# Purple Honey



## GeorgiaPeach (Apr 5, 2008)

My hubby and I are in our second year of backyard beekeeping. Yesterday we extracted our second harvest for this year and were so surprised and excited to see that 9 of the 14 frames contained purple honey. It is a beautiful, light purple color and very delicious to the taste. We read that conditions have to be almost perfect for this to happen and that the color most likely comes from cotton, alfalfa or kudzu. We live about 30 miles outside Atlanta so we're thinking kudzu-it's everywhere. Anyone had experience with this before?

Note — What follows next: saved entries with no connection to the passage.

(* ===== verification/GatewayLabels.v ===== *)
(** * GatewayLabels: the namespace labels a Gateway owns

    [maas-controller/pkg/controller/maas/aitenant_controller.go]: a Gateway's
    listeners select namespaces by label.  The controller puts these labels on
    the namespaces whose routes must attach, and records in an annotation which
    Gateways own each label, so that a label leaves with its last owner.  The
    JSON text of that annotation is an interface ([OwnershipJSON]). *)

From S2P Require Import Prelude GoStrings Kube AITenant.
From Stdlib Require String.
Local Open Scope string_scope.

Notation Ownership := (gmap string (list string)).

(** [json.Unmarshal] into, and [json.Marshal] of, a [map[string][]string];
    [Ok None] is the nil map, the value of [null]. *)
Class OwnershipJSON := {
  unmarshal_ownership : string → Res string (option Ownership);
  marshal_ownership : Ownership → string;
}.
(** ASCII text, which [json.Marshal] writes without loss (it replaces bytes
    that are not UTF-8). *)
Definition ascii_text (s : string) : bool := str_all (in_range 0 127) s.
Definition ascii_ownership (m : Ownership) : Prop :=
  ∀ k owners, m !! k = Some owners → ascii_text k = true ∧ ∀ g, g ∈ owners → ascii_text g = true.
Class OwnershipJSONLaws `{OJ : OwnershipJSON} : Prop := {
  unmarshal_marshal m : ascii_ownership m → unmarshal_ownership (marshal_ownership m) = Ok (Some m);
  marshal_not_empty m : marshal_ownership m ≠ "";
}.

Module GatewayLabels.
Import Kube AITenant.

Section Labels.
Context `{GR : GoRuntime} `{OJ : OwnershipJSON}.

Definition parseOwnershipAnnotation (raw : string) : Res string (option Ownership) :=
  if String.eqb raw "" then Ok (Some ∅) else unmarshal_ownership raw.

(** The namespace selectors of the listeners that use one. *)
Definition selector_labels (l : Listener) : gmap string string :=
  match AllowedNamespaces l with
  | Some {| From := Some f; Selector := Some labels |} => if String.eqb f "Selector" then labels else ∅
  | _ => ∅
  end.

Definition conflicting_selector (gw : Obj KGateway) (listener k v existing : string) : string :=
  "gateway " +:+ Namespace (meta gw) +:+ "/" +:+ Name (meta gw)
  +:+ " has conflicting namespace selector values for label " +:+ dquote +:+ k +:+ dquote
  +:+ ": listener " +:+ dquote +:+ listener +:+ dquote +:+ " wants " +:+ dquote +:+ v +:+ dquote
  +:+ " but another listener wants " +:+ dquote +:+ existing +:+ dquote.

(** One iteration of the inner loop. *)
Definition desire (gw : Obj KGateway) (listener : string) (desired : gmap string string)
    (entry : string * string) : Res string (gmap string string) :=
  let '(k, v) := entry in
  match desired !! k with
  | Some existing => if negb (String.eqb existing v) then Err (conflicting_selector gw listener k v existing)
                     else Ok (<[k := v]> desired)
  | None => Ok (<[k := v]> desired)
  end.
Definition gatewayDesiredLabels (gw : Obj KGateway) : Res string (gmap string string) :=
  fold_res (λ desired l, fold_res (desire gw (li_Name l)) desired (range_map (selector_labels l))) ∅ (Listeners (body gw)).

Definition bad_annotation (namespace e : string) : string :=
  "unmarshal " +:+ gatewayLabelsAnnotation +:+ " annotation on namespace " +:+ namespace +:+ ": " +:+ e.

(** The annotation for an ownership map. *)
Definition with_ownership (ownership : Ownership) (annotations : gmap string string) : gmap string string :=
  if bool_decide (ownership = ∅) then delete gatewayLabelsAnnotation annotations
  else <[gatewayLabelsAnnotation := marshal_ownership ownership]> annotations.

Definition without (gatewayName : string) (owners : list string) : list string :=
  List.filter (λ s, negb (String.eqb s gatewayName)) owners.
Definition owns (gatewayName : string) (owners : list string) : bool := existsb (String.eqb gatewayName) owners.

(** The namespace's metadata after the release, the removed keys and the keys
    that keep other owners. *)
Definition releaseGatewayLabels (gatewayName : string) (ns : ObjectMeta)
    : Res string (ObjectMeta * (list string * list string)) :=
  match parseOwnershipAnnotation (value (Annotations ns) gatewayLabelsAnnotation) with
  | Err e => Err (bad_annotation (Name ns) e)
  | Ok ownership =>
      let ownership := default ∅ ownership in
      let held := List.filter (λ entry, owns gatewayName entry.2) (range_map ownership) in
      let removed := map fst (List.filter (λ entry, (length entry.2 =? 1)%nat) held) in
      let unowned := map fst (List.filter (λ entry, negb (length entry.2 =? 1)%nat) held) in
      match removed, unowned with
      | [], [] => Ok (ns, ([], []))
      | _, _ =>
          let ownership := foldr delete ownership removed in
          let ownership := foldr (alter (without gatewayName)) ownership unowned in
          Ok (set_annotations (with_ownership ownership (Annotations ns))
                (set_labels (foldr delete (Labels ns) removed) ns), (removed, unowned))
      end
  end.

Definition releaseGatewayLabelsExcept (keep : string) (ns : ObjectMeta)
    : Res string (ObjectMeta * list string) :=
  match parseOwnershipAnnotation (value (Annotations ns) gatewayLabelsAnnotation) with
  | Err e => Err (bad_annotation (Name ns) e)
  | Ok ownership =>
      let add released owner :=
        if negb (String.eqb owner keep) && negb (owns owner released) then (released ++ [owner])%list else released in
      let released := sort_strings (fold_left add (concat (map snd (range_map (default ∅ ownership)))) []) in
      ns <- fold_res (λ ns gatewayName, res_map fst (releaseGatewayLabels gatewayName ns)) ns released ;;
      Ok (ns, released)
  end.

(** What the loop over the desired labels refuses. *)
Definition label_conflict (namespace gatewayName : string) (labels : gmap string string) (ownership : Ownership)
    (k v : string) : option string :=
  match labels !! k with
  | None => None
  | Some existing =>
      if String.eqb existing v then None else
      match default [] (ownership !! k) with
      | [] => Some ("label " +:+ dquote +:+ k +:+ dquote +:+ " on namespace " +:+ namespace +:+ " already has value "
                +:+ dquote +:+ existing +:+ dquote +:+ " set outside the controller; gateway " +:+ dquote
                +:+ gatewayName +:+ dquote +:+ " wants " +:+ dquote +:+ v +:+ dquote +:+ " — resolve manually")
      | o :: others =>
          if negb (bool_decide (others = [])) || negb (String.eqb o gatewayName) then
            let other := match others with o2 :: _ => if String.eqb o gatewayName then o2 else o | [] => o end in
            Some ("conflicting gateway label " +:+ dquote +:+ k +:+ dquote +:+ " on namespace " +:+ namespace
              +:+ ": owned by gateway " +:+ dquote +:+ other +:+ dquote +:+ " (value " +:+ dquote +:+ existing
              +:+ dquote +:+ ") but gateway " +:+ dquote +:+ gatewayName +:+ dquote +:+ " wants " +:+ dquote +:+ v
              +:+ dquote)
          else None
      end
  end.
Fixpoint first_conflict (f : string → string → option string) (entries : list (string * string)) : option string :=
  match entries with
  | [] => None
  | (k, v) :: r => match f k v with Some e => Some e | None => first_conflict f r end
  end.

Definition add_owner (gatewayName : string) (ownership : Ownership) (k : string) : Ownership :=
  let owners := default [] (ownership !! k) in
  if owns gatewayName owners then ownership else <[k := (owners ++ [gatewayName])%list]> ownership.
(** The release of a stale key, with its label when nobody else owns it. *)
Definition drop_stale (gatewayName : string) (st : gmap string string * Ownership) (k : string)
    : gmap string string * Ownership :=
  let '(labels, ownership) := st in
  match without gatewayName (default [] (ownership !! k)) with
  | [] => (delete k labels, delete k ownership)
  | owners => (labels, <[k := owners]> ownership)
  end.

(** What [ensureNamespaceGatewayLabels] makes of a namespace it has read:
    [Ok None] when there is nothing to patch.  The controller writes to the
    ownership map: a nil one is a panic when a label is to be added. *)
Inductive LabelPlan := Unchanged | Patched (ns : ObjectMeta) | PanicsOnNilMap.
Definition plan_labels (gatewayName : string) (desiredLabels : gmap string string) (exclusive : bool)
    (ns : ObjectMeta) : Res string LabelPlan :=
  released <- (if exclusive then releaseGatewayLabelsExcept gatewayName ns else Ok (ns, [])) ;;
  let '(ns, releasedGateways) := released in
  match parseOwnershipAnnotation (value (Annotations ns) gatewayLabelsAnnotation) with
  | Err e => Err (bad_annotation (Name ns) e)
  | Ok parsed =>
      let ownership := default ∅ parsed in
      match first_conflict (label_conflict (Name ns) gatewayName (Labels ns) ownership) (range_map desiredLabels) with
      | Some e => Err e
      | None =>
          let staleKeys := map fst (List.filter (λ entry, owns gatewayName entry.2
                             && bool_decide (desiredLabels !! entry.1 = None)) (range_map ownership)) in
          let needsPatch :=
            negb (bool_decide (staleKeys = [])) || negb (bool_decide (releasedGateways = []))
            || existsb (λ entry, negb (String.eqb (value (Labels ns) entry.1) entry.2)) (range_map desiredLabels)
            || existsb (λ entry, negb (owns gatewayName (default [] (ownership !! entry.1))))
                 (range_map desiredLabels) in
          if negb needsPatch then Ok Unchanged else
          if bool_decide (parsed = None) && negb (bool_decide (desiredLabels = ∅)) then Ok PanicsOnNilMap else
          let keys := map fst (range_map desiredLabels) in
          let ownership := fold_left (add_owner gatewayName) keys ownership in
          let '(labels, ownership) := fold_left (drop_stale gatewayName) staleKeys (desiredLabels ∪ Labels ns, ownership) in
          Ok (Patched (set_annotations (with_ownership ownership (Annotations ns)) (set_labels labels ns)))
      end
  end.

End Labels.
End GatewayLabels.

Since it would seem to be a delicacy, how would you price the honey?


----------



## deaconjim (Oct 31, 2005)

A friend once gave us a pint of dark purple honey that came from north Ga i. He said he thought it may have come from blackberries that had started to sugar.


----------



## Paquebot (May 10, 2002)

That indeed would be kudzu honey if that's in bloom now. Supposedly has a grape flavor to it. A report from another GA beekeeper:

Steve's Apiary: Purple Honey

Martin


----------



## vicker (Jul 11, 2003)

Yes, kudzu blooms smell like grape koolaid. I've never tasted honey from them. It ought to. E interesting.


----------



## alleyyooper (Apr 22, 2005)

This purple honey is from NC.

http://www.homesteadingtoday.com/livestock-forums/beekeeping/197276-we-got-purple-honey.html


 Al


----------